Had Dawn wanted the affair to continue when Lewis wanted it to end, and threatened him with what she knew? Had he set the fire – or got someone else to do it – and when that didn't work, arranged for her to be mown down by an unidentified vehicle? Whatever he'd been hiding, it must have been something pretty big to go to such lengths. Or, then again, perhaps not – just something that
seemed
very important to him.

And now Alice was missing. She hardly seemed to me to be the sort of girl to play hookey from work and jet off to the sun, as Lewis had suggested, and I felt very sure that her disappearance was actually connected to her decision to talk to me about what she knew. It could be, of course, that she'd been so frightened that she'd gone to ground of her own volition – I certainly hoped it was that. I'd never forgive myself if something dreadful had happened to her; I wouldn't be able to help feeling it was my fault for asking questions and, perhaps, stirring her conscience. But whatever the reason for her disappearance, it pointed once again to something big – something Lewis was determined to keep hidden.

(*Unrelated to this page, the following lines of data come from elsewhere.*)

Lemma read_options_config codes a tr x :
  runs (read_options codes a) tr x -> collect config_of tr = config_plan a.
Proof.
  unfold read_options. intros H.
  split_bind H as p1 x1 H1. split_bind H as p2 x2 H2.
  split_bind H as p3 x3 H3. split_bind H as p4 x4 H4.
  split_bind H as p5 x5 H5. split_bind H as p6 x6 H6.
  split_bind H as p7 x7 H7. split_bind H as p8 x8 H8.
  split_bind H as pt team Ht. split_bind H as pf feedtype Hf.
  split_bind H as p9 x9 H9. split_bind H as p10 x10 H10.
  split_bind H as p11 x11 H11. split_bind H as p12 x12 H12.
  split_bind H as p13 x13 H13.
  apply runs_Ret_inv in H. destruct H as [-> ->].
  apply runs_call_inv in H1, H2, H3. subst p1 p2 p3.
  apply config_when in H4, H5, H11, H13.
  apply (config_when_some _ "username" (fun v => v)) in H6.
  apply (config_when_some _ "password" (fun v => v)) in H7.
  apply (config_when_some _ "stream_start_offset_secs" str) in H8.
  apply (config_when_some _ "resolution" (fun v => v)) in H9.
  apply (config_when_some _ "favs" (fun v => v)) in H12.
  assert (Et : collect config_of pt = []).
  { apply read_team_inv in Ht. destruct Ht as [_ ->]. unfold warning.
    destruct (team_of a); [|reflexivity].
    destruct (str_in _ _); reflexivity. }
  assert (Ef : collect config_of pf = []).
  { unfold read_feed in Hf. destruct (truthy_str (args.feed a)).
    - split_bind Hf as q1 l Hq. apply runs_call_inv in Hq. subst q1.
      apply runs_Ret_inv in Hf. destruct Hf as [-> _]. reflexivity.
    - apply runs_Ret_inv in Hf. destruct Hf as [-> _]. reflexivity. }
  assert (Es : collect config_of p10 =
               if args.scores a then [("scores", "true")]
               else if args.no_scores a then [("scores", "false")] else []).
  { destruct (args.scores a).
    - apply runs_call_inv in H10. subst. reflexivity.
    - apply config_when in H10. exact H10. }
  unfold config_plan. rewrite !collect_app.
  rewrite H4, H5, H6, H7, H8, Et, Ef, H9, Es, H11, H12, H13.
  cbn [collect config_of app]. rewrite app_nil_r. reflexivity.
Qed.

Lemma read_date_shape a tr x :
  runs (read_date a) tr x ->
  tr = [] \/ exists d, tr = [Obs (today_plus_days d) x].
Proof.
  unfold read_date.
  destruct (args.yesterday a); [|destruct (args.tomorrow a);
                                 [|destruct (args.date a)]];
    intros H;
    try (apply runs_call_inv in H; subst; right; eexists; reflexivity).
  apply runs_Ret_inv in H. destruct H; subst. left. reflexivity.
Qed.

Lemma games_run_work a team feedtype date tr r :
  games_run a team feedtype date tr r ->
  Forall (fun o => is_work o = true) tr.
Proof.
  assert (Hturns : forall start n count,
             Forall (fun o => is_work o = true) (turns start count n)).
  { intros start n. induction n as [|n IH]; intros count; cbn [turns].
    - constructor.
    - apply Forall_app. split; [|apply IH].
      unfold turn. destruct (_ =? _); repeat constructor. }
  assert (Hleave : forall start e,
             Forall (fun o => is_work o = true) (leave start e)).
  { intros start [e|]; repeat constructor. }
  intros Hg.
  destruct Hg as [c Es | gdl Es Et | t Es Et | t gd rest tr r Es Et Hp];
    try (repeat constructor).
  destruct Hp as [rec code Ew | rec code Ew | rec local n e Ew
                 | rec local n Ew | rec local n gd' rest' rec' code Ew];
    unfold waiting, refresh, play;
    repeat (apply Forall_app; split); auto; repeat constructor.
Qed.

Lemma work_no_config tr :
  Forall (fun o => is_work o = true) tr -> collect config_of tr = [].
Proof.
  induction 1 as [|[T e x] tr Ho _ IH]; [reflexivity|].
  destruct e; cbn in Ho; try discriminate; cbn; exact IH.
Qed.

Lemma distinct_NoDup l : distinct l = true -> NoDup l.
Proof.
  induction l as [|x l IH]; cbn; [constructor|].
  intros H. apply andb_prop in H. destruct H as [H1 H2].
  constructor; [|apply IH, H2].
  intros Hin. apply negb_true_iff in H1.
  assert (E : existsb (String.eqb x) l = true).
  { apply existsb_exists. exists x. split; [exact Hin|apply String.eqb_refl]. }
  congruence.
Qed.

(** X4: every run of [main] is setup calls (configuration, the warning about
    the team, the name of the feed, today's date) followed by calls that are
    not: nothing is written to the configuration, and no warning is logged,
    once the standings or the games have been asked for. *)
Theorem setup_then_work codes a tr r :
  runs (main codes a) tr r ->
  exists pre post,
    tr = pre ++ post /\
    Forall (fun o => is_setup o = true) pre /\
    Forall (fun o => is_work o = true) post /\
    collect config_of post = [] /\
    (forall m, ~ In (warn, m) (collect log_of post)).
Proof.
  intros H. apply main_inv in H.
  destruct H as (pre & feedtype & date & tr' & -> & F & Hg).
  pose proof (games_run_work Hg) as W.
  exists pre, tr'. split; [reflexivity|]. split; [exact F|].
  split; [exact W|]. split; [apply work_no_config, W|].
  intros m. clear - W. induction W as [|[T e x] tr Ho _ IH]; [intros []|].
  destruct e; cbn in Ho; try discriminate; cbn; try exact IH.
  destruct l; try discriminate; cbn; intros [E|Hin];
    try discriminate E; exact (IH Hin).
Qed.

Lemma setup_then_work_witness :
  exists pre post,
    trace_in 100 (Sample.world 100 None 130)
      (main Sample.codes (Sample.with_team "NL" true 1)) = pre ++ post /\
    Forall (fun o => is_setup o = true) pre /\
    Forall (fun o => is_work o = true) post /\
    collect config_of post = [] /\
    (forall m, ~ In (warn, m) (collect log_of post)).
Proof.
  assert (H : runs (main Sample.codes (Sample.with_team "NL" true 1))
                (trace_in 100 (Sample.world 100 None 130)
                   (main Sample.codes (Sample.with_team "NL" true 1)))
                (Returned 0)).
  { apply exec_runs. vm_compute. reflexivity. }
  exact (@setup_then_work _ _ _ _ H).
Defined.

(** X5: what a run of [main] writes to the configuration depends on the
    arguments only, not on what the collaborators answer, nor on how the run
    ends: it is [config_plan], in which no key comes twice. *)
Theorem config_written codes a tr r :
  runs (main codes a) tr r ->
  collect config_of tr = config_plan a /\
  NoDup (map fst (collect config_of tr)).
Proof.
  intros H.
  assert (E : collect config_of tr = config_plan a).
  { unfold main in H. split_bind H as pre1 x H1. destruct x as [team feed].
    split_bind H as pre2 date H2.
    apply read_options_config in H1.
    apply read_date_shape in H2.
    apply run_games_iff, games_run_work, work_no_config in H.
    rewrite !collect_app, H1, H.
    assert (E2 : collect config_of pre2 = [])
      by (destruct H2 as [-> | (d & ->)]; reflexivity).
    rewrite E2, !app_nil_r. reflexivity. }
  split; [exact E|]. rewrite E. unfold config_plan.
  apply distinct_NoDup.
  destruct (args.debug a), (args.verbose a), (truthy_str (args.username a)),
    (truthy_str (args.password a)), (truthy_int (args.inning_offset a)),
    (truthy_str (args.resolution a)), (args.scores a), (args.no_scores a),
    (args.linescore a), (truthy_str (args.favs a)), (args.filter a);
    reflexivity.
Qed.

Lemma config_written_witness :
  collect config_of
    (trace_in 100 (Sample.world 100 None 130)
       (main Sample.codes (Sample.with_standings "division"))) =
  config_plan (Sample.with_standings "division").
Proof.
  assert (H : runs (main Sample.codes (Sample.with_standings "division"))
                (trace_in 100 (Sample.world 100 None 130)
                   (main Sample.codes (Sample.with_standings "division")))
                (Returned 0)).
  { apply exec_runs. vm_compute. reflexivity. }
  exact (proj1 (@config_written _ _ _ _ H)).
Defined.

(* ===================================================================== *)
(** ** The date, the feed and the playing *)
(* ===================================================================== *)

Lemma config_call {T} (e : mlbvE T) tr x :
  (forall y, is_config (Obs e y) = true) ->
  runs (call e) tr x -> Forall (fun o => is_config o = true) tr.
Proof.
  intros He H. apply runs_call_inv in H. subst. constructor; auto.
Qed.

Lemma config_when_call (b : bool) (e : mlbvE unit) tr x :
  (forall y, is_config (Obs e y) = true) ->
  runs (when b (call e)) tr x -> Forall (fun o => is_config o = true) tr.
Proof.
  intros He H. destruct b; cbn in H.
  - eapply config_call; eauto.
  - apply runs_Ret_inv in H. destruct H; subst. constructor.
Qed.

Lemma config_when_some_call {A} (o : option A) (f : A -> mlbvE unit) tr x :
  (forall v y, is_config (Obs (f v) y) = true) ->
  runs (when_some o (fun v => call (f v))) tr x ->
  Forall (fun o => is_config o = true) tr.
Proof.
  intros He H. destruct o; cbn in H.
  - eapply config_call; eauto.
  - apply runs_Ret_inv in H. destruct H; subst. constructor.
Qed.

Ltac config_step :=
  first
    [ eapply config_call; [|eassumption]; reflexivity
    | eapply config_when_call; [|eassumption]; reflexivity
    | eapply (@config_when_some_call _ _ (fun v => config_set _ v));
      [|eassumption]; reflexivity
    | eapply (@config_when_some_call _ _ (fun v => config_set _ (str v)));
      [|eassumption]; reflexivity ].

(** The calls of lines 94-133, part by part. *)
Lemma read_options_parts codes a tr x :
  runs (read_options codes a) tr x ->
  exists before pf after feedtype,
    tr = before ++ warning codes a ++ pf ++ after /\
    x = (team_of a, feedtype) /\
    runs (read_feed a) pf feedtype /\
    Forall (fun o => is_config o = true) before /\
    Forall (fun o => is_config o = true) after.
Proof.
  unfold read_options. intros H.
  split_bind H as p1 x1 H1. split_bind H as p2 x2 H2.
  split_bind H as p3 x3 H3. split_bind H as p4 x4 H4.
  split_bind H as p5 x5 H5. split_bind H as p6 x6 H6.
  split_bind H as p7 x7 H7. split_bind H as p8 x8 H8.
  split_bind H as pt team Ht. split_bind H as pf feedtype Hf.
  split_bind H as p9 x9 H9. split_bind H as p10 x10 H10.
  split_bind H as p11 x11 H11. split_bind H as p12 x12 H12.
  split_bind H as p13 x13 H13.
  apply runs_Ret_inv in H. destruct H as [-> ->].
  apply read_team_inv in Ht. destruct Ht as [-> ->].
  exists (p1 ++ p2 ++ p3 ++ p4 ++ p5 ++ p6 ++ p7 ++ p8), pf,
         (p9 ++ p10 ++ p11 ++ p12 ++ p13), feedtype.
  split; [rewrite <- !app_assoc, app_nil_r; reflexivity|].
  split; [reflexivity|]. split; [exact Hf|]. split.
  - repeat (apply Forall_app; split); config_step.
  - repeat (apply Forall_app; split); try config_step.
    destruct (args.scores a); config_step.
Qed.

Lemma read_feed_shape a tr x :
  runs (read_feed a) tr x ->
  match truthy_str (args.feed a) with
  | Some f => exists l, tr = [Obs (convert_to_long_feedtype (lower f)) l] /\
                        x = Some l
  | None => tr = [] /\ x = None
  end.
Proof.
  unfold read_feed. destruct (truthy_str (args.feed a)) as [f|]; intros H.
  - split_bind H as p l H1. apply runs_call_inv in H1. subst p.
    apply runs_Ret_inv in H. destruct H as [-> ->].
    exists l. split; reflexivity.
  - apply runs_Ret_inv in H. exact H.
Qed.

Lemma collect_none {A} (f : obs -> option A) (p : obs -> bool) tr :
  (forall o, p o = true -> f o = None) ->
  Forall (fun o => p o = true) tr -> collect f tr = [].
Proof.
  intros Hf H. induction H as [|o tr Ho _ IH]; cbn; [reflexivity|].
  rewrite (Hf o Ho). exact IH.
Qed.

Ltac kind_none :=
  let o := fresh "o" in
  let T := fresh "T" in
  let e := fresh "e" in
  let x := fresh "x" in
  intros o; destruct o as [T e x]; destruct e; cbn;
  try discriminate; try reflexivity;
  match goal with l : level |- _ => destruct l; cbn; congruence end.

(** The runs of [main], part by part: the configuration, the warning, the
    name of the feed, the configuration again, today's date if it is
    needed, and lines 142-183. *)
Lemma main_parts codes a tr r :
  runs (main codes a) tr r ->
  exists before pf after feedtype pd date tr',
    tr = before ++ warning codes a ++ pf ++ after ++ pd ++ tr' /\
    Forall (fun o => is_config o = true) before /\
    Forall (fun o => is_config o = true) after /\
    runs (read_feed a) pf feedtype /\
    runs (read_date a) pd date /\
    games_run a (team_of a) feedtype date tr' r.
Proof.
  unfold main. intros H. split_bind H as pre1 x H1.
  apply read_options_parts in H1.
  destruct H1 as (before & pf & after & feedtype & -> & -> & Hf & F1 & F2).
  split_bind H as pd date Hd. apply run_games_iff in H.
  exists before, pf, after, feedtype, pd, date, q0.
  split; [rewrite <- !app_assoc; reflexivity|]. auto.
Qed.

‘You're very quiet today, Sally,' Mum said, but I simply made the excuse that I was tired. No way was I going to worry her by telling her the turn my investigations had taken.

Josh telephoned me in the evening, and I didn't tell him either. It wasn't a long call – he and his friend had landed up in a B & B somewhere along the Cotswold Way, and dinner was going to be served shortly. He was tired, footsore, and in need of a bath, he said, but he was enjoying himself, and there was a cold beer waiting for him downstairs. I didn't mention that I was going to Dorset tomorrow – time enough to tell him when I saw him at the weekend. Perhaps by then I would have some answers. For now I absolutely did not want to face his disapproval of what I was doing.

To be honest, I was beginning to wonder just what I'd got myself into, but until I could gather enough evidence to take to the police, I couldn't see that I could give up.

But I was going to be very careful indeed. I didn't want to end up another victim.

Rachel arrived to pick me up as soon as she'd taken the children to school. She loaded Grace Burridge's address into the satnav, and we set off.

To begin with the journey was far from pleasant. Thick fog hung in the valleys, making driving slow and difficult, and Rachel's incessant chatter was wearing on my nerves. I wished she'd be quiet and concentrate on what she was doing, and I really didn't feel like talking myself – I was too strung up at the prospect of having to talk to Dawn's mother and try to elicit what information I could without upsetting her unduly.